__REQUIREMENT__. Using the records below, transcribe word for word the stretch from the line that contains "NoDup (blocks dk i) <->" through the line that contains "volume holds is as it was. *)", both end lines included, and nothing else.

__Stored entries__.
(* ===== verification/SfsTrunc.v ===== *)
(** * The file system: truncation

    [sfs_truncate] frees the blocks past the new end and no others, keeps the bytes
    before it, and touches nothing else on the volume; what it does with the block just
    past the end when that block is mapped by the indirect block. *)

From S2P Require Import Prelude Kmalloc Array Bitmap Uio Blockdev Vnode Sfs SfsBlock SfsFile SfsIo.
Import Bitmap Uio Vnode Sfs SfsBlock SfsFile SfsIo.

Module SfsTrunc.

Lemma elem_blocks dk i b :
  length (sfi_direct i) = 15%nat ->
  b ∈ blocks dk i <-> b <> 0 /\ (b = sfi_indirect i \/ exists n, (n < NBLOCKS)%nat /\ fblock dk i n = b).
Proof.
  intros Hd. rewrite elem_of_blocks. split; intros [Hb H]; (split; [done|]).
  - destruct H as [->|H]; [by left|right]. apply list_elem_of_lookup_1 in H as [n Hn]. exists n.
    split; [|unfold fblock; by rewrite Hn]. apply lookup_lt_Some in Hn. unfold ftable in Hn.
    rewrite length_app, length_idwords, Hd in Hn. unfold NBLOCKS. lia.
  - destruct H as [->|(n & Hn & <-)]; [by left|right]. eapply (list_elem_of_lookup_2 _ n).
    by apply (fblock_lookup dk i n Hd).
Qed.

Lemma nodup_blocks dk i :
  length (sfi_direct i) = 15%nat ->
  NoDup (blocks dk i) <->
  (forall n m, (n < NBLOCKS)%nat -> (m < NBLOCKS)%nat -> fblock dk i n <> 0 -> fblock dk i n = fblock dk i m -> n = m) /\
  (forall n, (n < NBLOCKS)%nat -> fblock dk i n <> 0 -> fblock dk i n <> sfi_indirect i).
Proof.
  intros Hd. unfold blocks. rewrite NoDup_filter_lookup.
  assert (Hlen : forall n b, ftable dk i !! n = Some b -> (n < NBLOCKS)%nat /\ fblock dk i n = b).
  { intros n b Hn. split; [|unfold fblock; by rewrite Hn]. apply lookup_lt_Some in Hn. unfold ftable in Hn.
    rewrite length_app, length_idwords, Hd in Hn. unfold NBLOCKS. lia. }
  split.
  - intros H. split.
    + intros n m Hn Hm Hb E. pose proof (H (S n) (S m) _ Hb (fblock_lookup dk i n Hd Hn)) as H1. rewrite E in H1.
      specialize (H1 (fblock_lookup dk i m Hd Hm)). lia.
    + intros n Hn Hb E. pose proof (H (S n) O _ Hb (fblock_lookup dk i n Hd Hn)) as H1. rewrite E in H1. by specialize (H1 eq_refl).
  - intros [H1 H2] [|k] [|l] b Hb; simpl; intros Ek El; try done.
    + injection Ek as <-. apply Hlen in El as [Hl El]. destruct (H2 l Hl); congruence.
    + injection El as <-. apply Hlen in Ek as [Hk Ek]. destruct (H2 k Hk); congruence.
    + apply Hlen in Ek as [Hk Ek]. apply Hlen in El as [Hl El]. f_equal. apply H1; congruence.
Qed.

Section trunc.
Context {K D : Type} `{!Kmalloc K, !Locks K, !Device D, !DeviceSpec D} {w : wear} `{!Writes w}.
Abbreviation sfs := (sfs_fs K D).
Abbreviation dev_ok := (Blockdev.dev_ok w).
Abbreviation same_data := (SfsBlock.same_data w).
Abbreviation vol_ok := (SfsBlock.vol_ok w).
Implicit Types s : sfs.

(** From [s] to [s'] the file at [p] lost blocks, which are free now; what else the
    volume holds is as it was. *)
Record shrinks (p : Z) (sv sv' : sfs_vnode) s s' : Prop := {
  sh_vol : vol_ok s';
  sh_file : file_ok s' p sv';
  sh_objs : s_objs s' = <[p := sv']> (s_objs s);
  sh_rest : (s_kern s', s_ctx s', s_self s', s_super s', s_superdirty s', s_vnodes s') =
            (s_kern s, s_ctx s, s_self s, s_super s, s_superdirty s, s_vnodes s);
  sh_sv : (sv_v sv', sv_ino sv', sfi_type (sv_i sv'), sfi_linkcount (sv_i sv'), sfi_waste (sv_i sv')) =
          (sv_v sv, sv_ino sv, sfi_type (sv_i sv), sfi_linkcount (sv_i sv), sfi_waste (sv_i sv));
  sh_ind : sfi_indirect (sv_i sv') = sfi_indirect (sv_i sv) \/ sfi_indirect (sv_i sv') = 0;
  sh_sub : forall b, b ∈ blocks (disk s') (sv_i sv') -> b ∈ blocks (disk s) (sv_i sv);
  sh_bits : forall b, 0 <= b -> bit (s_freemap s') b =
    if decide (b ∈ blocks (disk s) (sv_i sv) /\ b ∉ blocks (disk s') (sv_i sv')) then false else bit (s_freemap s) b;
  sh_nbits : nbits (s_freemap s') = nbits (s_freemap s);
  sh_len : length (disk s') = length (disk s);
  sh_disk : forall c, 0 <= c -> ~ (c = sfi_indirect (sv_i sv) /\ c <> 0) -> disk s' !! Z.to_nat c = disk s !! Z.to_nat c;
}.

__OUTPUT FOR THIS TASK__.
  NoDup (blocks dk i) <->
  (forall n m, (n < NBLOCKS)%nat -> (m < NBLOCKS)%nat -> fblock dk i n <> 0 -> fblock dk i n = fblock dk i m -> n = m) /\
  (forall n, (n < NBLOCKS)%nat -> fblock dk i n <> 0 -> fblock dk i n <> sfi_indirect i).
Proof.
  intros Hd. unfold blocks. rewrite NoDup_filter_lookup.
  assert (Hlen : forall n b, ftable dk i !! n = Some b -> (n < NBLOCKS)%nat /\ fblock dk i n = b).
  { intros n b Hn. split; [|unfold fblock; by rewrite Hn]. apply lookup_lt_Some in Hn. unfold ftable in Hn.
    rewrite length_app, length_idwords, Hd in Hn. unfold NBLOCKS. lia. }
  split.
  - intros H. split.
    + intros n m Hn Hm Hb E. pose proof (H (S n) (S m) _ Hb (fblock_lookup dk i n Hd Hn)) as H1. rewrite E in H1.
      specialize (H1 (fblock_lookup dk i m Hd Hm)). lia.
    + intros n Hn Hb E. pose proof (H (S n) O _ Hb (fblock_lookup dk i n Hd Hn)) as H1. rewrite E in H1. by specialize (H1 eq_refl).
  - intros [H1 H2] [|k] [|l] b Hb; simpl; intros Ek El; try done.
    + injection Ek as <-. apply Hlen in El as [Hl El]. destruct (H2 l Hl); congruence.
    + injection El as <-. apply Hlen in Ek as [Hk Ek]. destruct (H2 k Hk); congruence.
    + apply Hlen in Ek as [Hk Ek]. apply Hlen in El as [Hl El]. f_equal. apply H1; congruence.
Qed.

Section trunc.
Context {K D : Type} `{!Kmalloc K, !Locks K, !Device D, !DeviceSpec D} {w : wear} `{!Writes w}.
Abbreviation sfs := (sfs_fs K D).
Abbreviation dev_ok := (Blockdev.dev_ok w).
Abbreviation same_data := (SfsBlock.same_data w).
Abbreviation vol_ok := (SfsBlock.vol_ok w).
Implicit Types s : sfs.

(** From [s] to [s'] the file at [p] lost blocks, which are free now; what else the
    volume holds is as it was. *)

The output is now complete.